Work required
Find all lines with the word "processBlock" in the material, then copy them.

***** Dataset entries *****

(* ===== verification/Inspection.v ===== *)
(** * Inspection: src/inspection.c

    The receiver of an inspector takes submissions from its queue and puts them on a list;
    workers take them from there, fetch the block from a dispatcher, call the inspector
    and send its judgment; a submission that was worked on goes to a second list, from
    which the receiver acknowledges it, so that the queue is used by one thread.

    This file is the work on one message; the threads are in [InspectionThreads].
    [processBlock] is code of the inspector and [fetch] one attempt of a transport; both are
    parameters.  The message broker is external: the outcomes of the coming sends are a
    list, and what was sent is recorded. *)

From S2P Require Import Prelude CLib RzbList RzbListProps ListM Hash LibUuid Uuids Ntlv Blocks JsonC JsonBuffer JsonText Messages MessageCodecs CncMessages Entities BlockPool Transfer Queue Prelude.

Local Open Scope Z_scope.

Definition JUDGMENT_REASON_DONE : Z := 0.
Definition JUDGMENT_REASON_ALERT : Z := 1.
Definition JUDGMENT_REASON_ERROR : Z := 2.
Definition JUDGMENT_REASON_DEFERRED : Z := 3.
Definition INSPECTION_PENDING_POP_TIMEOUT_MS : Z := 1000.
Definition INSPECTION_RECEIVER_POLL_TIMEOUT_MS : Z := 1000.

Definition Inspection_Result_Label (result : Z) : string :=
  if result == JUDGMENT_REASON_DONE then "done"
  else if result == JUDGMENT_REASON_ALERT then "alert"
  else if result == JUDGMENT_REASON_DEFERRED then "deferred"
  else "error".

(** ** The work on a message *)

Section Work.
Context `{EVP} `{LibUuid}.

(** The file system with the memory, the table of the nuggets, the outcomes of the coming
    [Queue_Put] and the messages that were sent. *)
Record Insp := mkInsp { ip_host : Host; ip_table : Table; ip_puts : list bool; ip_sent : list Message }.

Definition IM (A : Type) : Type := Insp -> fault + (A * Insp).
Global Instance IM_ret : MRet IM := fun A x s => inr (x, s).
Global Instance IM_bind : MBind IM := fun A B f m s =>
  match m s with
  | inl e => inl e
  | inr (x, s') => f x s'
  end.

Definition set_insp_host (s : Insp) (h : Host) : Insp := mkInsp h (ip_table s) (ip_puts s) (ip_sent s).
Definition set_insp_table (s : Insp) (t : Table) : Insp := mkInsp (ip_host s) t (ip_puts s) (ip_sent s).
Definition host_call {A} (m : HM A) : IM A := fun s =>
  match m (ip_host s) with inl e => inl e | inr (x, h) => inr (x, set_insp_host s h) end.
Definition table_call {A} (m : TM A) : IM A := fun s =>
  match m (ip_table s) with None => inl NullDeref | Some (x, t) => inr (x, set_insp_table s t) end.
Definition memory_call {A} (m : M A) : IM (option A) := host_call (allocating m).

(** [Queue_Put (judgmentQueue, message)] *)
Definition put_judgment (m : Message) : IM bool := fun s =>
  let '(ok, r) := alloc_next (ip_puts s) in
  inr (ok, mkInsp (ip_host s) (ip_table s) r (if ok : bool then ip_sent s ++ [m] else ip_sent s)).

Section Message.
Variable sg : UuidLists.
Variable cfg : EntityConfig.
Variable transports : option transport_list.
Variable fetch : TransportDescriptor -> ConnectedEntity -> Host * Block -> fault + (TransferStatus * (Host * Block)).
Variable processBlock : Block -> option EventId -> option ntlv_list -> Z.
(** The nugget of the context of the thread, and the clock. *)
Variable nugget : uuid_t.
Variable clock : option (Z * Z).
(** The outcomes of the node allocations of clones. *)
Variable pushes : allocs.

(** [Transfer_Fetch (block, dispatcher)] *)
Definition fetch_block (b : Block) (d : ConnectedEntity) : IM (TransferStatus * Block) := fun s =>
  match Transfer_Fetch transports fetch (Some d) (ip_host s, b) with
  | inl e => inl e
  | inr (st, (h, b')) => inr ((st, b'), set_insp_host s h)
  end.

(** The loop over the attempts; [transfered] is the status of the last one. *)
Fixpoint fetch_loop (tries : nat) (transfered : TransferStatus) (b : Block) : IM (TransferStatus * Block) :=
  match tries with
  | O => mret (transfered, b)
  | S tries' =>
      dispatcher ← table_call (ConnectedEntityList_GetDispatcher sg cfg pushes);
      match dispatcher with
      | None => mret (transfered, b)
      | Some d =>
          '(transfered, b) ← fetch_block b d;
          match transfered with
          | TRANSFER_OK => mret (TRANSFER_OK, b)
          | TRANSFER_FAIL_DISPATCHER =>
              table_call (ConnectedEntityList_MarkDispatcherUnusable (ce_uuidNuggetId d)) ;; fetch_loop tries' transfered b
          | TRANSFER_FAIL_LOCAL => fetch_loop tries' transfered b
          end
      end
  end.

(** How the work on a message ends: the error classes of the function, or the message that
    was sent. *)
Inductive outcome :=
  | invalid_message
  | transfer_failed
  | missing_block_data
  | clone_failed
  | invalid_judgment
  | judgment_create_failed
  | message_create_failed
  | send_failed
  | judged (m : Message).

Definition with_block (m : Message) (sub : MessageInspectionSubmission) (b : option Block) : Message :=
  with_body m (Some (Messages.inj (mkInspectionSubmission (is_iReason sub) b (is_eventId sub) (is_pEventMetadata sub) (is_localityCount sub) (is_localityList sub)))).

(** The data without the stream, the mapping and the name. *)
Definition bare (d : BlockData) : BlockData := mkBlockData None None None (bd_tempFile d).

(** The judgment of a block that was inspected: [clone] has the data. *)
Definition send_judgment (l_iResult : Z) (l_pEventId : EventId) (clone : Block) : IM outcome :=
  judgment ← memory_call (Judgment_Create clock (Some nugget) (Some l_pEventId) (b_pId clone));
  match judgment with
  | None => host_call (Transfer_Free clone) ;; mret judgment_create_failed
  | Some j =>
      host_call (Transfer_Free clone) ;;
      message ← memory_call (MessageJudgmentSubmission_Initialize l_iResult (Some j));
      match message with
      | None => mret message_create_failed
      | Some m =>
          ok ← put_judgment m;
          mret (if ok : bool then judged m else send_failed)
      end
  end.

(** The work on a block that was fetched, and the block without what it gave to its clone. *)
Definition inspect_block (sub : MessageInspectionSubmission) (b : Block) : IM (outcome * Block) :=
  match bd_pointer (b_data b), bd_fileName (b_data b) with
  | Some _, Some _ =>
      eventId ← memory_call (EventId_Clone (is_eventId sub));
      match eventId with
      | None => mret (clone_failed, b)
      | Some eventId =>
          clone ← memory_call (Block_Clone pushes (Some b));
          match clone with
          | None => mret (clone_failed, b)
          | Some clone =>
              let clone := set_data clone (b_data b) in
              let b := set_data b (bare (b_data b)) in
              let l_iResult := u8 (processBlock clone (is_eventId sub) (is_pEventMetadata sub)) in
              if (l_iResult != JUDGMENT_REASON_DONE) && (l_iResult != JUDGMENT_REASON_ERROR) && (l_iResult != JUDGMENT_REASON_DEFERRED)
              then host_call (Transfer_Free clone) ;; mret (invalid_judgment, b)
              else o ← send_judgment l_iResult eventId clone; mret (o, b)
          end
      end
  | _, _ => mret (missing_block_data, b)
  end.

(** The block of a submission that can be worked on. *)
Definition valid_block (sub : MessageInspectionSubmission) : option Block :=
  b ← is_pBlock sub; id ← b_pId b; _ ← bi_pHash id; Some b.

(** The outcome, and the message afterwards: the block it had is destroyed once it was
    fetched. *)
Definition Inspection_Process_Message (m : Message) : IM (outcome * Message) :=
  if m_type m != MESSAGE_TYPE_INSPECTION then mret (invalid_message, m)
  else
    match m_message m with
    | None => mret (invalid_message, m)
    | Some body =>
        match Messages.proj body : option MessageInspectionSubmission with
        | None => fun _ => inl NullDeref
        | Some sub =>
            match valid_block sub with
            | None => mret (invalid_message, m)
            | Some b =>
                '(transfered, b) ← fetch_loop 20 TRANSFER_FAIL_LOCAL b;
                match transfered with
                | TRANSFER_OK =>
                    '(o, b) ← inspect_block sub b;
                    host_call (Transfer_Free b) ;;
                    mret (o, with_block m sub None)
                | _ => mret (transfer_failed, with_block m sub (Some b))
                end
            end
        end
    end.
End Message.
End Work.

*****

Problem solution
    [processBlock] is code of the inspector and [fetch] one attempt of a transport; both are
Variable processBlock : Block -> option EventId -> option ntlv_list -> Z.
              let l_iResult := u8 (processBlock clone (is_eventId sub) (is_pEventMetadata sub)) in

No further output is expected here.